Concerning Mr. W.‘s notion of a public profession of godliness in terms of an indeterminate and double signification.

According to Mr. W. the profession of godliness must be in words not of a determinate meaning, or without any discrimination in the meaning of the words, obliging us to understand them of saving religion, (p. 6. c. d.) They must make an open declaration of their sincere consent to the terms of the covenant, without any discrimination, by which it can be determined, that the consent signified by the words is a gracious consent. (p. 9. c.) And without any marks of difference, or any distinction in the words, whereby we can be enabled to judge when they mean a saving faith, and when a different one. (p. 10. c. e. p. 50. e. and p. 53. c.) That nothing should be expressed in the words of the profession, but what some unsanctified men may say, and speak true. (p. 47. e.) He supposes, that the primitive Christians in the profession they made of faith, did not speak only in that sense, viz. so as to signify justifying faith; and that the persons admitted did not understand that their profession was understood by those that admitted them, only in that sense, (p. 58. c.)

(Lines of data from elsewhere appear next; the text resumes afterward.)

(* ===== verification/AndroidConfig.v ===== *)
(** * The tunnel's configuration on Android

    Model of [InetNetwork], [ProtocolConfig.Builder] and the split tunnelling of
    [Protocol] (client/android/utils and protocolApi): the routes a tunnel is
    given, with the sites to be tunnelled or left out. A thrown exception is
    [Abort]. *)
From Stdlib Require Import ZArith Lia Bool Ascii String.
From stdpp Require Import base list strings.
From S2P Require Import Prelude QtString IpRange.
Local Open Scope string_scope.
Local Open Scope Z_scope.

(** ** Networks *)

(** An [InetAddress] is its octets: an [Inet4Address] has four. *)
Record InetNetwork := mkNetwork { address : list Z; mask : Z }.

#[export] Instance InetNetwork_eq_dec : EqDecision InetNetwork.
Proof. solve_decision. Defined.

Definition isIpv4 (n : InetNetwork) : bool := (length (address n) =? 4)%nat.
Definition maxPrefixLength (a : list Z) : Z := if (length a =? 4)%nat then 32 else 128.

(** [InetAddress.getByName]; [None] is its exception. *)
Class JavaNet := getByName : string -> option (list Z).

Definition kotlin_toInt (s : string) : option Z :=
  match signed_val s with
  | Some n => if (- 2 ^ 31 <=? n) && (n <? 2 ^ 31) then Some n else None
  | None => None
  end.

Definition of_option {A} (o : option A) : Outcome A :=
  match o with Some a => Ret a | None => Abort end.

Definition network_parse `{JavaNet} (data : string) : Outcome InetNetwork :=
  let split_ := split "/" data in
  a ← of_option (getByName (default "" (head split_)));
  if (length split_ =? 1)%nat then Ret (mkNetwork a (maxPrefixLength a))
  else m ← of_option (kotlin_toInt (default "" (last split_))); Ret (mkNetwork a m).

Definition ipv4_default : InetNetwork := mkNetwork [0; 0; 0; 0] 0.
Definition zeros16 : list Z := replicate 16 0.
Definition ipv6_default : InetNetwork := mkNetwork zeros16 0.
(** [2000::/3] *)
Definition ipv6_global : InetNetwork := mkNetwork (32 :: replicate 15 0) 3.
Definition ipv4_loopback : list Z := [127; 0; 0; 0].
Definition ipv6_loopback : list Z := app (replicate 15 0) [1].

(** ** The builder *)
Record Route := mkRoute { inetNetwork : InetNetwork; include : bool }.

#[export] Instance Route_eq_dec : EqDecision Route.
Proof. solve_decision. Defined.

Record Builder := mkBuilder {
  addresses : list InetNetwork;
  dnsServers : list (list Z);
  routes : list Route;                   (* a set that keeps the order of insertion *)
  includedAddresses : list InetNetwork;
  excludedAddresses : list InetNetwork;
  includedApplications : list string;
  excludedApplications : list string;
  allowSplitTunneling : bool;
  mtu : Z
}.

Abbreviation BuilderM A := (Run Builder A).

Definition set_insert {A} `{EqDecision A} (x : A) (s : list A) : list A :=
  if bool_decide (x ∈ s) then s else app s [x].
Definition set_union {A} `{EqDecision A} (l s : list A) : list A := foldl (λ s x, set_insert x s) s l.

Definition set_routes (l : list Route) : BuilderM unit := λ b,
  Ret (tt, mkBuilder (addresses b) (dnsServers b) l (includedAddresses b) (excludedAddresses b)
             (includedApplications b) (excludedApplications b) (allowSplitTunneling b) (mtu b)).
Definition update_routes (f : list Route -> list Route) : BuilderM unit :=
  let! l := rlift (gets routes) in set_routes (f l).

Definition addRoute (n : InetNetwork) : BuilderM unit := update_routes (set_insert (mkRoute n true)).
Definition addRoutes (l : list InetNetwork) : BuilderM unit :=
  update_routes (set_union (map (λ n, mkRoute n true) l)).
Definition excludeRoutes (l : list InetNetwork) : BuilderM unit :=
  update_routes (set_union (map (λ n, mkRoute n false) l)).
Definition removeRoute (n : InetNetwork) : BuilderM unit :=
  update_routes (List.filter (λ r, negb (bool_decide (inetNetwork r = n)))).

Definition prependRoutes (block : BuilderM unit) : BuilderM unit :=
  let! savedRoutes := rlift (gets routes) in
  do! set_routes [] in
  do! block in
  update_routes (set_union savedRoutes).

Definition includeAddress (n : InetNetwork) : BuilderM unit := λ b,
  Ret (tt, mkBuilder (addresses b) (dnsServers b) (routes b) (set_insert n (includedAddresses b))
             (excludedAddresses b) (includedApplications b) (excludedApplications b)
             (allowSplitTunneling b) (mtu b)).
Definition excludeAddress (n : InetNetwork) : BuilderM unit := λ b,
  Ret (tt, mkBuilder (addresses b) (dnsServers b) (routes b) (includedAddresses b)
             (set_insert n (excludedAddresses b)) (includedApplications b) (excludedApplications b)
             (allowSplitTunneling b) (mtu b)).
Definition includeApplication (a : string) : BuilderM unit := λ b,
  Ret (tt, mkBuilder (addresses b) (dnsServers b) (routes b) (includedAddresses b)
             (excludedAddresses b) (set_insert a (includedApplications b)) (excludedApplications b)
             (allowSplitTunneling b) (mtu b)).
Definition excludeApplication (a : string) : BuilderM unit := λ b,
  Ret (tt, mkBuilder (addresses b) (dnsServers b) (routes b) (includedAddresses b)
             (excludedAddresses b) (includedApplications b) (set_insert a (excludedApplications b))
             (allowSplitTunneling b) (mtu b)).
Definition disableSplitTunneling : BuilderM unit := λ b,
  Ret (tt, mkBuilder (addresses b) (dnsServers b) (routes b) (includedAddresses b)
             (excludedAddresses b) (includedApplications b) (excludedApplications b) false (mtu b)).

(** The order in which a [HashSet] is iterated. *)
Class HashOrder := hash_order : list InetNetwork -> list InetNetwork.

Section Build.
Context `{HashOrder}.
(** [InetAddress.getByName] of the text of an address. *)
Context (reparse : list Z -> list Z).

Definition processSplitTunneling : BuilderM unit :=
  let! included := rlift (gets includedAddresses) in
  let! excluded := rlift (gets excludedAddresses) in
  match included, excluded with
  | _ :: _, _ :: _ => rabort
  | _ :: _, [] =>
      do! removeRoute ipv4_default in
      do! removeRoute ipv6_default in
      do! removeRoute ipv6_global in
      prependRoutes (addRoutes (hash_order included))
  | [], _ :: _ =>
      prependRoutes
        (do! addRoute ipv4_default in
         do! addRoute ipv6_global in
         excludeRoutes (hash_order excluded))
  | [], [] => rret tt
  end.

Definition guarded {A} (o : Outcome A) : BuilderM A := λ b,
  match o with Ret a => Ret (a, b) | Abort => Abort | OutOfFuel => OutOfFuel end.

Definition is_ipv6_default (r : Route) : bool :=
  include r && bool_decide (inetNetwork r = ipv6_default).

Definition replace_ipv6_default : BuilderM unit :=
  let! l := rlift (gets routes) in
  if existsb is_ipv6_default l then
    do! set_routes (List.filter (λ r, negb (is_ipv6_default r)) l) in
    prependRoutes (addRoute ipv6_global)
  else rret tt.

(** Adds and removes the ranges of the routes in their order. *)
Fixpoint range_set (l : list Route) (s : list IpRange) : Outcome (list IpRange) :=
  match l with
  | [] => Ret s
  | r :: l' =>
      range ← range_from (address (inetNetwork r)) (mask (inetNetwork r));
      s ← (if include r then set_add s range else set_remove s range);
      range_set l' s
  end.

Definition subnets_without_excluded (l : list Route) : Outcome (list InetNetwork) :=
  s ← range_set l [];
  r4 ← range_from ipv4_loopback 8;
  s ← set_remove s r4;
  r6 ← range_from ipv6_loopback 128;
  s ← set_remove s r6;
  nets ← set_subnets s;
  Ret (map (λ n, mkNetwork (reparse n.1) n.2) nets).

Definition is_loopback_route (r : Route) : bool :=
  include r &&
  (if isIpv4 (inetNetwork r) then bool_decide (head (address (inetNetwork r)) = Some 127)
   else bool_decide (inetNetwork r = mkNetwork ipv6_loopback 128)).

Definition processRoutes (sdk : Z) : BuilderM unit :=
  do! replace_ipv6_default in
  let! l := rlift (gets routes) in
  do! (if (sdk <? 33) && existsb (λ r, negb (include r)) l then
         let! nets := guarded (subnets_without_excluded l) in
         do! set_routes [] in
         addRoutes nets
       else rret tt) in
  update_routes (List.filter (λ r, negb (is_loopback_route r))).

Definition validate : BuilderM unit := λ b,
  if (length (addresses b) =? 0)%nat || (length (routes b) =? 0)%nat || (mtu b =? 0)
  then Abort else Ret (tt, b).

Definition configBuild (sdk : Z) : BuilderM unit :=
  do! processSplitTunneling in
  do! processRoutes sdk in
  validate.
End Build.

(** ** Protocol *)
Section Protocol.
Context `{JavaNet}.

(** The type and the sites as they are read from the configuration; [None] is
    the exception for sites that are not there. *)
Definition configSplitTunneling (splitTunnelType : Z) (splitTunnelSites : option (list string)) :
    BuilderM unit :=
  let! allowed := rlift (gets allowSplitTunneling) in
  if negb allowed then rret tt
  else if splitTunnelType =? 0 then rret tt
  else
    let! sites := guarded (of_option splitTunnelSites) in
    if splitTunnelType =? 1 then
      run_each sites (λ s, let! n := guarded (network_parse s) in includeAddress n)
    else if splitTunnelType =? 2 then
      run_each sites (λ s, let! n := guarded (network_parse s) in excludeAddress n)
    else rabort.

Definition configAppSplitTunneling (splitTunnelType : Z) (splitTunnelApps : option (list string)) :
    BuilderM unit :=
  if splitTunnelType =? 0 then rret tt
  else
    let! apps := guarded (of_option splitTunnelApps) in
    if splitTunnelType =? 1 then run_each apps includeApplication
    else if splitTunnelType =? 2 then run_each apps excludeApplication
    else rabort.

(** The routes of [configWireguard]: global split tunnelling is for tunnels of
    everything. *)
Definition configWireguard_routes `{HashOrder} (allowed_ips : list string) : BuilderM unit :=
  let! nets := guarded
    (foldr (λ s acc, n ← network_parse (trimmed s); l ← acc; Ret (n :: l)) (Ret []) allowed_ips) in
  let nets := set_union nets [] in
  do! (if existsb (λ n, negb (bool_decide (n ∈ [ipv4_default; ipv6_default]))) nets
       then disableSplitTunneling else rret tt) in
  addRoutes (hash_order nets).
End Protocol.

(** The calls of [VpnService.Builder]. *)
Inductive VpnCall :=
| setSession (name : string)
| vpn_addAddress (n : InetNetwork)
| vpn_addDnsServer (a : list Z)
| vpn_addSearchDomain (d : string)
| vpn_addRoute (n : InetNetwork)
| vpn_excludeRoute (n : InetNetwork)
| vpn_addAllowedApplication (a : string)
| vpn_addDisallowedApplication (a : string)
| vpn_setMtu (n : Z)
| vpn_setHttpProxy
| vpn_allowFamilies
| vpn_setBlocking (b : bool)
| vpn_setUnderlyingNetworks
| vpn_setMetered.

Definition buildVpnInterface (sdk : Z) (brand : string) (searchDomain : option string)
    (httpProxy allowAllAF blockingMode : bool) (c : Builder) : list VpnCall :=
  concat
    [ [setSession "ZloVPN"];
      map vpn_addAddress (addresses c);
      map vpn_addDnsServer (dnsServers c);
      (if String.eqb brand "samsung"
       then map (λ a, vpn_addRoute (mkNetwork a (maxPrefixLength a))) (dnsServers c) else []);
      (match searchDomain with Some d => [vpn_addSearchDomain d] | None => [] end);
      concat (map (λ r, if include r then [vpn_addRoute (inetNetwork r)]
                        else if 33 <=? sdk then [vpn_excludeRoute (inetNetwork r)] else []) (routes c));
      map vpn_addAllowedApplication (includedApplications c);
      map vpn_addDisallowedApplication (excludedApplications c);
      [vpn_setMtu (mtu c)];
      (if (29 <=? sdk) && httpProxy then [vpn_setHttpProxy] else []);
      (if allowAllAF then [vpn_allowFamilies] else []);
      [vpn_setBlocking blockingMode; vpn_setUnderlyingNetworks];
      (if 29 <=? sdk then [vpn_setMetered] else []) ].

Agreeable to this notion of making a profession in words of indiscriminate meaning, and professing godliness without godliness, and yet speaking true, Mr. W. (in p. 44. d. e.) allows, that men must be by profession godly persons, in order to come to the sacrament; and yet in the next sentence he denies, that christian grace itself is requisite in the person who is to come to the sacrament, or that the dictate of his conscience that he has it, is the thing that gives him a right to offer himself. And agreeable to this last clause, Mr. Stoddard (of whose opinion Mr. W. professes himself fully to be) expressly maintains, that a man may and ought to come to the Lord’s supper, though he knows himself to be in a natural condition. (Doct. of Inst. Churches, p. 21. See also his sermon on this controversy, p. 13.) So that putting these things together, it must be agreeable to Mr. W.‘s scheme, that a man has a right to make a profession of godliness, without having godliness, and without any dictate of his conscience that he has the thing he professes, yea, though he knows he has not! And all this is made out by the doctrine of professing godliness in words that are ambiguous, and of two meanings.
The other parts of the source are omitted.